Steffen Voß - Technologie & Gesellschaft

Youtube : Heavy Metal zum zweiten Mal entdecken

Foto: Capture The Uncapturable - CC BY 2.0

Steffen Voß

Manchmal frage ich mich, wie wäre es wohl, all die coole Musik noch einmal zu entdecken, die heute ein selbstverständlicher Teil meines Lebens geworden ist? Auf Youtube gibt es „Reaction Videos“ von Leuten, die Songs zum ersten Mal hören. Und ein wenig bekomm ich durch die wieder das Gefühl, wie das damals war, als der Heavy Metal noch neu für mich war.

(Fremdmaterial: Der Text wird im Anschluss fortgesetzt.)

(* ===== verification/QueueTasks.v ===== *)
(** * Every durable write of a task follows the transition table

    The operations of the queue keep the task records well formed, and each
    single write they make to a task is a transition of [TASK_TRANSITIONS]. *)

From S2P Require Import Prelude PyText Sha256 Json ArtifactStore World Lease Contract ReadPlan.
From S2P Require Import Generation WorkQueue QueueStore.
Import MemoryStore.

(** ** What the record updates do to the view of a task *)

Definition set_view (s : task_state) (c : option dict) (a : Z) (v : tview) : tview :=
  TView (tv_id v) s c a (tv_max v) (tv_rev v + 1) (tv_payload v).

Lemma bump_view d v : view_of d = Some v -> bump d = Ok (tv_rev v + 1).
Proof.
  intros (_ & _ & _ & _ & _ & Hr & _)%view_of_spec. unfold bump, req_int, dget_req. by rewrite Hr.
Qed.

Lemma state_view d v : view_of d = Some v -> dget_req d "state" = Ok (js (tv_state v)).
Proof. intros (_ & Hs & _)%view_of_spec. unfold dget_req. by rewrite Hs. Qed.

Lemma id_view d v : view_of d = Some v -> task_id_of d = Ok (tv_id v).
Proof. intros (Hi & _)%view_of_spec. unfold task_id_of, dget_req. by rewrite Hi. Qed.

Lemma attempt_view d v : view_of d = Some v -> req_int d "attempt" = Ok (tv_attempt v).
Proof. intros (_ & _ & _ & Ha & _)%view_of_spec. unfold req_int, dget_req. by rewrite Ha. Qed.

Lemma max_view d v : view_of d = Some v -> req_int d "max_attempts" = Ok (tv_max v).
Proof. intros (_ & _ & _ & _ & Hm & _)%view_of_spec. unfold req_int, dget_req. by rewrite Hm. Qed.

Lemma claim_view d v : view_of d = Some v -> get_dict d "claim" = Ok (default ∅ (tv_claim v)).
Proof.
  intros (_ & _ & Hc & _)%view_of_spec. unfold get_dict, dget. rewrite Hc. by destruct (tv_claim v).
Qed.

Lemma payload_view d v : view_of d = Some v -> get_dict d "task" = Ok (tv_payload v).
Proof. intros (_ & _ & _ & _ & _ & _ & Hp)%view_of_spec. unfold get_dict, dget. by rewrite Hp. Qed.

Lemma in_set_js s l : in_set (js s) l = Ok (bool_decide (s ∈ l)).
Proof.
  unfold in_set, js. f_equal. apply bool_decide_ext.
  rewrite list_elem_of_fmap. split; [|by exists s].
  intros (t & Heq & Ht). injection Heq as Heq%state_str_inj. by subst.
Qed.

Lemma js_inj s t : js s = js t <-> s = t.
Proof. split; [|by intros ->]. by intros [= H%state_str_inj]. Qed.

Lemma in_terminal_js s : in_terminal (js s) = terminal s.
Proof. by destruct s. Qed.

(** The view of an updated record, given the view of the original. *)
Ltac solve_view :=
  match goal with H : view_of ?d = Some ?v |- view_of _ = Some _ =>
    apply view_of_spec in H as (? & ? & ? & ? & ? & ? & ?);
    apply view_of_spec; unfold assign; cbn [foldl fst snd tv_id tv_state tv_claim tv_attempt tv_max
      tv_rev tv_payload set_view opt_obj];
    split_and!; repeat first
      [ rewrite lookup_insert_eq; reflexivity
      | rewrite lookup_insert_ne by done
      | rewrite lookup_delete_ne by done
      | done ]
  end.

Ltac bump_eq :=
  match goal with E : bump ?d = Ok ?x, H : view_of ?d = Some _ |- _ =>
    rewrite (bump_view _ _ H) in E; injection E as <- end.

Ltac updated H := invert_Ok H; injection H as <-; try bump_eq.

Lemma deadline_failed_view now d d' v :
  deadline_failed now d = Ok d' -> view_of d = Some v ->
  view_of d' = Some (set_view TASK_FAILED (tv_claim v) (tv_attempt v) v).
Proof. unfold deadline_failed. intros H Hv. updated H. solve_view. Qed.

Lemma expired_task_view now dl d d' v :
  expired_task now dl d = Ok d' -> view_of d = Some v ->
  view_of d' = Some (set_view TASK_EXPIRED None (tv_attempt v) v).
Proof. unfold expired_task. intros H Hv. updated H. solve_view. Qed.

Lemma settled_task_view t d d' v :
  settled_task t d = Ok d' -> view_of d = Some v ->
  view_of d' = Some (set_view t (tv_claim v) (tv_attempt v) v).
Proof. unfold settled_task. intros H Hv. updated H. solve_view. Qed.

Lemma cancelled_task_view now r d d' v :
  cancelled_task now r d = Ok d' -> view_of d = Some v ->
  view_of d' = Some (set_view TASK_CANCELLED None (tv_attempt v) v).
Proof. unfold cancelled_task. intros H Hv. updated H. solve_view. Qed.

Lemma retry_waiting_task_view now r d d' v :
  retry_waiting_task now r d = Ok d' -> view_of d = Some v ->
  view_of d' = Some (set_view TASK_RETRY_WAIT None (tv_attempt v) v).
Proof. unfold retry_waiting_task. intros H Hv. updated H. solve_view. Qed.

Lemma reassigned_task_view now d d' v :
  reassigned_task now d = Ok d' -> view_of d = Some v ->
  view_of d' = Some (set_view TASK_RETRY_WAIT None (tv_attempt v) v).
Proof.
  unfold reassigned_task. intros H Hv. invert_Ok H. injection H as <-.
  assert (v0 = tv_rev v) as ->.
  { apply view_of_spec in Hv as (_ & _ & _ & _ & _ & Hr & _).
    unfold get_int, dget in E. rewrite Hr in E. by injection E. }
  solve_view.
Qed.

Ich kann mich noch an eine Szene erinnern – ich muss wirklich klein gewesen sein. Vielleicht 4 oder 5 Jahre alt. Meine Mutter und ich sitzen im Auto. Ich natürlich hinten. Im Radio läuft Musik und meine Mutter sagt: „Da quält aber einer seine Gitarre.“ Seither hat mich der Sound von E-Gitarren fasziniert. Ich vermute mal, dass das damals im Radio „Queen“ waren. Was für E-Gitarren-Musik sollte sonst Anfang der 1980er im NDR gelaufen sein.

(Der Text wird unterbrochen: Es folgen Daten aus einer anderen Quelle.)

(* ===== verification/QueueOps.v ===== *)
(** * The operations of the queue, one by one

    Each operation keeps the task records well formed and changes them only by
    steps of the transition table. *)

From S2P Require Import Prelude PyText Sha256 Json ArtifactStore World Lease Contract ReadPlan.
From S2P Require Import Generation WorkQueue QueueStore QueueTasks.
Import MemoryStore.

(** The effect of a loop body on the task [d] it visits. *)
Definition visits_by (R : relation mem) (d : dict) (s s' : mem) : Prop :=
  wf_tasks s' /\ R s s' /\ forall k, task_area k -> ~ key_is d k -> s' !! k = s !! k.
Abbreviation visits := (visits_by task_steps).

Lemma visits_refl {R : relation mem} `{HR : !TaskRel R} d s : wf_tasks s -> visits_by R d s s.
Proof. intros Hs. unfold visits_by. by split_and!. Qed.

(** Run a fallible pure step whose failure leaves the state alone. *)
Ltac try_lift :=
  apply wp_bind, wp_lift;
  lazymatch goal with
  | |- match ?x with _ => _ end => destruct x eqn:?; [|first [done|by apply visits_refl]]
  end.

(** Run a pure step whose result the view of the record determines. *)
Ltac view_step :=
  lazymatch goal with
  | H : view_of ?d = Some _ |- match get_dict ?d "claim" with _ => _ end => rewrite (claim_view _ _ H)
  | H : view_of ?d = Some _ |- match get_dict ?d "task" with _ => _ end => rewrite (payload_view _ _ H)
  | H : view_of ?d = Some _ |- match dget_req ?d "state" with _ => _ end => rewrite (state_view _ _ H)
  | H : view_of ?d = Some _ |- match task_id_of ?d with _ => _ end => rewrite (id_view _ _ H)
  | H : view_of ?d = Some _ |- match req_int ?d "attempt" with _ => _ end => rewrite (attempt_view _ _ H)
  | H : view_of ?d = Some _ |- match req_int ?d "max_attempts" with _ => _ end => rewrite (max_view _ _ H)
  | H : view_of ?d = Some _ |- match bump ?d with _ => _ end => rewrite (bump_view _ _ H)
  | |- match in_set (js _) _ with _ => _ end => rewrite in_set_js
  end.
Ltac view_lift := apply wp_bind, wp_lift; view_step.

In der norddeutschen Kleinstadt war es immer schwierig an Musik abseits des Mainstreams zu kommen. Irgendwer hatte irgendwoher dann eine Platte und musste die allen auf Kassette überspielen, die ihn danach fragten. AC/DC, Iron Maiden, Metallica, Sepultura, Slayer, Megadeth. Es gab kein Wikipedia – eigentlich wussten wir nicht einmal, was diese Bands schon veröffentlicht hatten. Und dann hockten wir zusammen und spielten uns Musik vor. Was das oft für ein Flash war. Die Riffs, die Energie – der böse Sound. Das war so anders als die Musik, die im Radio, auf MTV oder in der Tanzschule lief.

All das, was für mich heute so nebenher läuft und mich an diese Zeit damals erinnert, haben andere Leute noch nie gehört, sie entdecken das und einige von ihnen machen daraus ein Youtube-Format – zum Beispiel die beiden Typen von „Lost in Vegas„. Ich hab keine Ahnung, wie die eigentlich heißen. Ich glaube, die haben sich noch nie vorgestellt. Aber die beiden sitzen einfach vor einen Laptop und hören einen Metal Song nach dem anderen. Stoppen zwischendurch und kommentieren, was sie hören. Zwischendurch gehen die so ab, wie ich damals, als ich diese Songs zum ersten Mal gehört hab.

Erinnerst Du Dich noch an das erste Mal, dass Du Rage Against the Machine gehört hast? Da war ja gerade dieses Crossover-Ding von Metal und HipHop am kommen und Scratchen und E-Gitarren ging plötzlich auch zusammen. Aber im Booklet dieser CD stand, dass alle Sounds von der Gitarre kamen. Alter! Und diese Energie! Bei den ersten Tönen von „Killing in the Name“ sprangen alle auf die Tanzfläche.

Der Typ vom YouYouYou!-Channel hat das noch nie vorher gehört! Der muss bisher unter einem Stein gelebt haben. Aber wie der grinst, wie der abgeht! Ja, so geil sind Rage Against the Machine!

Ich guck diese Videos immer ganz gerne und surf nebenher im Netz und les nach, was über die Bands bei Wikipedia steht. Einerseits stehen da viele interessante Sachen, aber die Artikel sind oft in einem so miesen Musik-Magazin-Stil geschrieben und sind so durchsetzt mit Fan-Liebe, dass das an sich schon unterhaltsam ist. Aber ich stoße auch immer wieder auf Zusammenhänge, die mir damals, in den frühen 1990ern nicht so klar waren. Sepultura waren Sepultura. Und ich dachte immer es läge an meiner Entwicklung, dass mir „Arise“ zu hart war und dass „Chaos AD“ und „Roots“ mir dann gefallen haben. Aber tatsächlich hat sich die Band verändert und den Begriff „Nu Metal“ gab es an der Westküste noch nicht, als ich mir in der Mittagspause beim Zivildienst in Tönning „Roots“ gekauft habe. Aber tatsächlich – das Album ist viel dichter an der Musik von Korn als an dem eigenen Frühwerk. Korn-Sänger Jonathan Davis hat da sogar mitgewirkt und es hinterher als Rip-Off des eigenen Sounds bezeichnet. Heute kann ich das ganze Bild sehen – die ganze Entwicklung dieser Bands von damals. Ich finde das spannend.

Wir sitzen heute viel zu wenig zusammen und spielen uns gegenseitig geile Musik vor. Aber wenn das keiner machen will – diese Leute mit ihren Reaction Videos sind ein ganz netter Ersatz dafür. Probiers mal aus.